Ianniello Stefania, Di Giacomo Vincenza, Sessa Barbara, Miele Vittorio
Department of Emergency Radiology and Cardioscience, S. Camillo Hospital, Via Portuense 332, 00100, Rome, Italy,
Radiol Med. 2014 Sep;119(9):674-80. doi: 10.1007/s11547-014-0384-1. Epub 2014 Jan 28.
Combined clinical examination and supine chest radiography have shown low accuracy in the assessment of pneumothorax in unstable patients with major chest trauma during the primary survey in the emergency room. The aim of our study was to evaluate the diagnostic accuracy of extended-focused assessment with sonography in trauma (e-FAST), in the diagnosis of pneumothorax, compared with the results of multidetector computed tomography (MDCT) and of invasive interventions (thoracostomy tube placement).

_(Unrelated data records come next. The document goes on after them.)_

(** With the prefix scorer and the query "second" on the two stored
    records, the second scores 100 and is the one item returned, the first
    scores 0 and is left out. *)
Lemma X8_search_witness :
  ((forall e,
      e ∈ Query prefix_externals (sample_cfg 2) (sample_oracle 40) "second"
            false two_stored ->
      exists k n, history two_stored !! k = Some n /\
                  shows prefix_externals (sample_cfg 2) e n /\
                  Score e = fuzzy_score prefix_externals "second" false n /\
                  MinScore (sample_cfg 2) < Score e) /\
   (forall k n, history two_stored !! k = Some n ->
      MinScore (sample_cfg 2) < fuzzy_score prefix_externals "second" false n ->
      exists e,
        e ∈ Query prefix_externals (sample_cfg 2) (sample_oracle 40) "second"
              false two_stored /\
        shows prefix_externals (sample_cfg 2) e n /\
        Score e = fuzzy_score prefix_externals "second" false n) /\
   (length (Query prefix_externals (sample_cfg 2) (sample_oracle 40) "second"
              false two_stored) <= size (history two_stored))%nat) /\
  (exists e,
     e ∈ Query prefix_externals (sample_cfg 2) (sample_oracle 40) "second"
           false two_stored /\
     shows prefix_externals (sample_cfg 2) e
       (new_notification 2 (sample_args 0 "second") 20) /\
     Score e
     = fuzzy_score prefix_externals "second" false
         (new_notification 2 (sample_args 0 "second") 20)) /\
  fuzzy_score prefix_externals "second" false
    (new_notification 2 (sample_args 0 "second") 20) = 100 /\
  Identifier <$>
    Query prefix_externals (sample_cfg 2) (sample_oracle 40) "second" false
      two_stored = ["2"].
Proof.
  split; [|split; [|split; [reflexivity | by vm_compute]]].
  - apply X8_search_keeps_scores_above_threshold;
      [apply sample_env_ok | discriminate].
  - apply (proj1 (proj2 (X8_search_keeps_scores_above_threshold
             prefix_externals (sample_cfg 2) (sample_oracle 40) "second" false
             two_stored (proj1 (sample_env_ok 40)) ltac:(discriminate))) 2).
    + apply two_stored_second.
    + vm_compute. reflexivity.
Defined.
(** * C3 quant monitor: indicator engine and strategy runtime registry

    A shallow embedding of

    - [services/indicatorService.ts]: [calculateEMA], [calculateMACD] (with
      its local helper [calculateEMAFromValues]) and
      [enrichCandlesWithIndicators];
    - [App.tsx]: [INITIAL_POS_STATE], [updateStrategyConfig],
      [processGlobalRealtimeCandle], [sendWebhook] and [handleManualOrder].

    A JavaScript [number] that holds a price, a quantity or an indicator
    value is an IEEE-754 binary64 value: Rocq's primitive [float], with its
    single [nan].  A [number] that only ever counts or indexes (a period, an
    array index, [dailyTradeCount], a millisecond timestamp) is a [nat] or a
    [Z].  The object [Record<string, StrategyRuntime>] is a [gmap string]. *)

From Stdlib Require Import ZArith List Bool Lia Floats Uint63.
From stdpp Require Import base option list gmap strings pretty.

Local Open Scope Z_scope.

(** ** JavaScript numbers *)

Module JS.

Abbreviation number := float.

(** [isNaN(x)] for [x] a number. *)
Definition isNaN (x : number) : bool := PrimFloat.is_nan x.

(** A count seen as a number (exact below 2^53). *)
Definition of_nat (n : nat) : number :=
  PrimFloat.of_uint63 (Uint63.of_Z (Z.of_nat n)).

(** [a[i]] read where a number is expected: an index outside the array
    gives [undefined], which [isNaN] and the arithmetic operators both
    turn into [NaN]. *)
Definition index (a : list number) (i : Z) : number :=
  if i <? 0 then PrimFloat.nan
  else match a !! Z.to_nat i with
       | Some x => x
       | None => PrimFloat.nan
       end.

(** Truthiness of a number: [0], [-0] and [NaN] are falsy. *)
Definition truthy (x : number) : bool :=
  negb (PrimFloat.eqb x 0%float || PrimFloat.is_nan x).

(** [x || d] on numbers. *)
Definition or (x d : number) : number := if truthy x then x else d.

(** [n || d] on a count. *)
Definition or_nat (n d : nat) : nat := if (n =? 0)%nat then d else n.

(** [new Array(n).fill(NaN)] *)
Definition nanArray (n : nat) : list number := replicate n PrimFloat.nan.

(** [isNaN(x) ? undefined : x] *)
Definition nanToUndefined (x : number) : option number :=
  if isNaN x then None else Some x.

End JS.

(** ** Candles *)

Module Candle.
Record t : Type := mk {
  time : Z;
  open : JS.number;
  high : JS.number;
  low : JS.number;
  close : JS.number;
  volume : JS.number;
  isClosed : bool;
  ema7 : option JS.number;
  ema25 : option JS.number;
  ema99 : option JS.number;
  macdLine : option JS.number;
  macdSignal : option JS.number;
  macdHist : option JS.number
}.

(** A candle as the feed delivers it, before enrichment. *)
Definition raw (tm : Z) (o h l c v : JS.number) (closed : bool) : t :=
  mk tm o h l c v closed None None None None None None.

(** A candle of which only the time and the close matter. *)
Definition ofClose (tm : Z) (c : JS.number) : t :=
  raw tm c c c c 0%float true.
End Candle.

(** ** services/indicatorService.ts *)

Module Indicator.

Import PrimFloat.
Local Open Scope float_scope.

(** [candles[i].close]; every read below is inside the array. *)
Definition closeAt (candles : list Candle.t) (i : nat) : JS.number :=
  match candles !! i with
  | Some c => Candle.close c
  | None => nan
  end.

(** The closes of a window, in order. *)
Definition closes (candles : list Candle.t) : list JS.number :=
  map Candle.close candles.

(** [let s = 0; for (...) s += x] over the values [xs]. *)
Definition sumFrom0 (xs : list JS.number) : JS.number :=
  fold_left (fun s x => s + x) xs 0.

(** One turn of the "Calculate rest" loop of [calculateEMA]. *)
Definition emaStep (candles : list Candle.t) (k : JS.number)
    (emaArray : list JS.number) (i : nat) : list JS.number :=
  let price := closeAt candles i in
  let prevEMA := JS.index emaArray (Z.of_nat i - 1) in
  if JS.isNaN prevEMA then emaArray ++ [price]
  else
    let currentEMA := (price * k) + (prevEMA * (1 - k)) in
    emaArray ++ [currentEMA].

(** What that turn pushes, given [prevEMA]. *)
Definition emaNext (candles : list Candle.t) (k prevEMA : JS.number)
    (i : nat) : JS.number :=
  let price := closeAt candles i in
  if JS.isNaN prevEMA then price
  else (price * k) + (prevEMA * (1 - k)).

Definition calculateEMA (candles : list Candle.t) (period : nat)
    : list JS.number :=
  let k := 2 / (JS.of_nat period + 1) in
  if (length candles <? period)%nat then JS.nanArray (length candles)
  else
    let initialSum :=
      fold_left (fun s i => s + closeAt candles i) (seq 0 period) 0 in
    let initialEMA := initialSum / JS.of_nat period in
    let emaArray := replicate (period - 1) nan in
    let emaArray := emaArray ++ [initialEMA] in
    fold_left (emaStep candles k)
      (seq period (length candles - period)) emaArray.

(** The first index whose value is not [NaN]; [None] stands for [-1]. *)
Fixpoint firstValidFrom (values : list JS.number) (i : nat) : option nat :=
  match values with
  | [] => None
  | v :: rest =>
      if negb (JS.isNaN v) then Some i else firstValidFrom rest (S i)
  end.

(** One turn of the last loop of [calculateEMAFromValues]. *)
Definition signalStep (values : list JS.number) (k : JS.number)
    (result : list JS.number) (i : nat) : list JS.number :=
  let val := JS.index values (Z.of_nat i) in
  let prev := JS.index result (Z.of_nat i - 1) in
  if JS.isNaN val then result ++ [nan]
  else result ++ [(val * k) + (prev * (1 - k))].

(** What that turn pushes, given [prev]. *)
Definition signalNext (values : list JS.number) (k prev : JS.number)
    (i : nat) : JS.number :=
  let val := JS.index values (Z.of_nat i) in
  if JS.isNaN val then nan else (val * k) + (prev * (1 - k)).

Definition calculateEMAFromValues (values : list JS.number) (period : nat)
    : list JS.number :=
  let k := 2 / (JS.of_nat period + 1) in
  match firstValidFrom values 0 with
  | None => JS.nanArray (length values)
  | Some firstValidIdx =>
      if (length values - firstValidIdx <? period)%nat
      then JS.nanArray (length values)
      else
        let result := replicate firstValidIdx nan in
        let sum :=
          fold_left
            (fun s i => s + JS.index values (Z.of_nat (firstValidIdx + i)))
            (seq 0 period) 0 in
        let initial := sum / JS.of_nat period in
        let result := result ++ replicate (period - 1) nan in
        let result := result ++ [initial] in
        let result :=
          fold_left (signalStep values k)
            (seq (firstValidIdx + period)
                 (length values - (firstValidIdx + period)))
            result in
        (* while (result.length < values.length) result.unshift(NaN) *)
        let result :=
          replicate (length values - length result) nan ++ result in
        (* result.slice(result.length - values.length) *)
        drop (length result - length values) result
  end.

(** Index [fv] holds the first value of [values] that is not [NaN]. *)
Definition firstDefined (values : list JS.number) (fv : nat) : Prop :=
  (fv < length values)%nat /\
  JS.isNaN (default nan (values !! fv)) = false /\
  forall j, (j < fv)%nat -> JS.isNaN (default nan (values !! j)) = true.

Record MACD : Type := mkMACD {
  macdLine : list JS.number;
  macdSignalLine : list JS.number;
  macdHist : list JS.number
}.

Definition calculateMACD (candles : list Candle.t) (fast slow signal : nat)
    : MACD :=
  let emaFast := calculateEMA candles fast in
  let emaSlow := calculateEMA candles slow in
  let macdLine :=
    map (fun i : nat =>
           if JS.isNaN (JS.index emaFast (Z.of_nat i))
              || JS.isNaN (JS.index emaSlow (Z.of_nat i))
           then nan
           else JS.index emaFast (Z.of_nat i)
                - JS.index emaSlow (Z.of_nat i))
        (seq 0 (length candles)) in
  let macdSignalLine := calculateEMAFromValues macdLine signal in
  let macdHist :=
    imap (fun (i : nat) m => m - JS.index macdSignalLine (Z.of_nat i))
         macdLine in
  mkMACD macdLine macdSignalLine macdHist.

(** The optional third argument of [enrichCandlesWithIndicators]. *)
Record Config : Type := mkConfig {
  macdFast : nat;
  macdSlow : nat;
  macdSignal : nat
}.

Definition enrichCandlesWithIndicators (candles : list Candle.t)
    (config : option Config) : list Candle.t :=
  if (length candles =? 0)%nat then []
  else
    let ema7 := calculateEMA candles 7 in
    let ema25 := calculateEMA candles 25 in
    let ema99 := calculateEMA candles 99 in
    let f := JS.or_nat (from_option macdFast 0%nat config) 50 in
    let s := JS.or_nat (from_option macdSlow 0%nat config) 150 in
    let sig := JS.or_nat (from_option macdSignal 0%nat config) 9 in
    let r := calculateMACD candles f s sig in
    imap (fun (i : nat) c =>
            Candle.mk (Candle.time c) (Candle.open c) (Candle.high c)
              (Candle.low c) (Candle.close c) (Candle.volume c)
              (Candle.isClosed c)
              (JS.nanToUndefined (JS.index ema7 (Z.of_nat i)))
              (JS.nanToUndefined (JS.index ema25 (Z.of_nat i)))
              (JS.nanToUndefined (JS.index ema99 (Z.of_nat i)))
              (JS.nanToUndefined (JS.index (macdLine r) (Z.of_nat i)))
              (JS.nanToUndefined (JS.index (macdSignalLine r) (Z.of_nat i)))
              (JS.nanToUndefined (JS.index (macdHist r) (Z.of_nat i))))
         candles.

End Indicator.

(** ** types.ts, as far as App.tsx uses it *)

Inductive Direction : Type := FLAT | LONG | SHORT.

#[global] Instance Direction_eq_dec : EqDecision Direction.
Proof. solve_decision. Defined.

Module PositionState.
Record t : Type := mk {
  direction : Direction;
  initialQuantity : JS.number;
  remainingQuantity : JS.number;
  entryPrice : JS.number;
  highestPrice : JS.number;
  lowestPrice : JS.number;
  openTime : Z;
  tpLevelsHit : list string;
  slLevelsHit : list string
}.
End PositionState.

Module TradeStats.
Record t : Type := mk {
  dailyTradeCount : Z;
  lastTradeDate : string
}.
End TradeStats.
(* ================================================================== *)
(** * Further properties: the key *)
(* ================================================================== *)

(** X1.  The sidebar and the gate on the same key.  The sidebar calls the
    key good exactly when it starts with "sk-" and has more than 40
    characters, and asks for a key exactly when it is empty; the gate of the
    submit handler accepts exactly the keys that start with "sk-"; so every
    key the sidebar calls good is accepted. *)
Theorem sidebar_and_gate (k : string) (l : list Message) :
  (shown_by (sidebar k) l = [Success "API key looks good!"]
   <-> startswith k "sk-" = true /\ 40 < String.length k) /\
  (shown_by (sidebar k) l = [Info "Enter your API key to begin."] <-> k = "") /\
  key_accepted k = startswith k "sk-" /\
  (shown_by (sidebar k) l = [Success "API key looks good!"] -> key_accepted k = true).
Proof.
  assert (Hs : shown_by (sidebar k) l
              = if nonempty k && startswith k "sk-" && (40 <? String.length k)%nat
                then [Success "API key looks good!"]
                else if nonempty k then [Warning "Invalid API key format."]
                     else [Info "Enter your API key to begin."]).
  { unfold shown_by, run, sidebar.
    destruct (nonempty k && startswith k "sk-" && (40 <? String.length k)%nat);
      [| destruct (nonempty k)]; reflexivity. }
  assert (G : shown_by (sidebar k) l = [Success "API key looks good!"]
              <-> startswith k "sk-" = true /\ 40 < String.length k).
  { rewrite Hs. destruct k as [|c k'].
    - cbn. split; [discriminate | intros [H _]; discriminate H].
    - set (P := startswith (String c k') "sk-").
      set (n := String.length (String c k')).
      change (nonempty (String c k')) with true. cbn [andb].
      destruct P; cbn [andb].
      + destruct (40 <? n)%nat eqn:L.
        * apply Nat.ltb_lt in L. split; [intros _; now split | reflexivity].
        * apply Nat.ltb_ge in L. split; [discriminate | intros [_ H]; lia].
      + split; [discriminate | intros [H _]; discriminate H]. }
  split; [exact G|]. split; [| split].
  - rewrite Hs. destruct k as [|c k'].
    + cbn. split; reflexivity.
    + change (nonempty (String c k')) with true. cbn [andb].
      destruct (startswith (String c k') "sk-" && (40 <? String.length (String c k'))%nat);
        split; discriminate.
  - apply key_accepted_prefix.
  - intros H. rewrite key_accepted_prefix. now apply G.
Qed.

(* ================================================================== *)
(** * The further properties at sample inputs *)
(* ================================================================== *)

Lemma rejected_submission_does_nothing_witness :
  startswith (api_key (submission "" "Who is Hamlet?" (Some recording))) "sk-" = false /\
  run (on_submit plain_repr answering_client
         (submission "" "Who is Hamlet?" (Some recording)))
      [mkMessage system (PyStr SYSTEM_PROMPT)]
  = (Done tt,
     mkState [mkMessage system (PyStr SYSTEM_PROMPT)]
       [Warning "Enter a valid OpenAI API key in the sidebar."]).
Proof.
  split; [reflexivity|].
  apply (rejected_submission_does_nothing plain_repr answering_client). reflexivity.
Defined.

Lemma typed_submission_goes_straight_to_chat_witness :
  voice_file (submission "sk-test" " What is tragedy? " None) = None /\
  key_accepted (api_key (submission "sk-test" " What is tragedy? " None)) = true /\
  strip (user_question (submission "sk-test" " What is tragedy? " None)) <> "" /\
  exists tail,
    shown_by (on_submit plain_repr answering_client
                (submission "sk-test" " What is tragedy? " None)) []
    = ChatCall "gpt-4o-mini"
        [mkMessage system (PyStr SYSTEM_PROMPT);
         mkMessage user (PyStr "What is tragedy?")] :: tail /\
    existsb is_transcription_call tail = false.
Proof.
  assert (Hne : strip (user_question (submission "sk-test" " What is tragedy? " None)) <> "")
    by discriminate.
  split; [reflexivity|]. split; [reflexivity|]. split; [exact Hne|].
  exact (typed_submission_goes_straight_to_chat plain_repr answering_client
           (submission "sk-test" " What is tragedy? " None) [] eq_refl eq_refl Hne).
Defined.

Lemma blank_question_halts_witness :
  voice_file (submission "sk-test" "   " None) = None /\
  key_accepted (api_key (submission "sk-test" "   " None)) = true /\
  all_space (user_question (submission "sk-test" "   " None)) = true /\
  run (on_submit plain_repr answering_client (submission "sk-test" "   " None)) []
  = (Abort (Control StopException),
     mkState [mkMessage system (PyStr SYSTEM_PROMPT)]
       [Warning "Provide a typed question or upload a voice file."]).
Proof.
  split; [reflexivity|]. split; [reflexivity|]. split; [reflexivity|].
  exact (blank_question_halts plain_repr answering_client
           (submission "sk-test" "   " None) [] eq_refl eq_refl eq_refl).
Defined.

This was a retrospective case series involving 368 consecutive unstable adult patients (273 men and 95 women; average age, 25 years; range, 16-68 years) admitted to our hospital's emergency department between January 2011 and December 2012 for major trauma (Injury Severity Score ≥ 15). We evaluated the accuracy of thoracic ultrasound in the detection of pneumothorax compared with the results of MDCT and invasive interventions (thoracostomy tube placement). Institutional review board approval was obtained prior to commencement of this study.
Among the 736 lung fields included in the study, 87 pneumothoraces were detected with thoracic CT scans (23.6%). e-FAST detected 67/87 and missed 20 pneumothoraces (17 mild, 3 moderate). The diagnostic performance of ultrasound was: sensitivity 77% (74% in 2011 and 80% in 2012), specificity 99.8%, positive predictive value 98.5%, negative predictive value 97%, accuracy 97.2% (67 true positive; 668 true negative; 1 false positive; 20 false negative); 17 missed mild pneumothoraces were not immediately life-threatening (thickness less than 5 mm).
Thoracic ultrasound (e-FAST) is a rapid and accurate first-line, bedside diagnostic modality for the diagnosis of pneumothorax in unstable patients with major chest trauma during the primary survey in the emergency room.
在急诊室对胸部严重创伤的不稳定患者进行初次检查时,联合临床检查和仰卧位胸部X线摄影对气胸的评估准确性较低。我们研究的目的是评估创伤超声扩展聚焦评估(e-FAST)在气胸诊断中的诊断准确性,并与多排螺旋计算机断层扫描(MDCT)和侵入性干预(胸腔造瘘管置入)的结果进行比较。
这是一项回顾性病例系列研究,纳入了2011年1月至2012年12月期间因严重创伤(损伤严重度评分≥15)入住我院急诊科的368例连续的不稳定成年患者(273例男性和95例女性;平均年龄25岁;范围16 - 68岁)。我们将胸部超声检测气胸的准确性与MDCT和侵入性干预(胸腔造瘘管置入) 的结果进行了比较。在本研究开始前获得了机构审查委员会的批准。
在纳入研究的736个肺野中,胸部CT扫描检测到87例气胸(23.6%)。e-FAST检测到67/87例,漏诊20例气胸(17例轻度,3例中度)。超声的诊断性能为:敏感性77%(2011年为74%,2012年为80%),特异性99.8%,阳性预测值98.5%,阴性预测值97%,准确性97.2%(67例真阳性;668例真阴性;1例假阳性;20例假阴性);17例漏诊的轻度气胸不会立即危及生命(厚度小于5mm)。
胸部超声(e-FAST)是急诊室对胸部严重创伤的不稳定患者进行初次检查时诊断气胸的一种快速、准确的一线床旁诊断方法。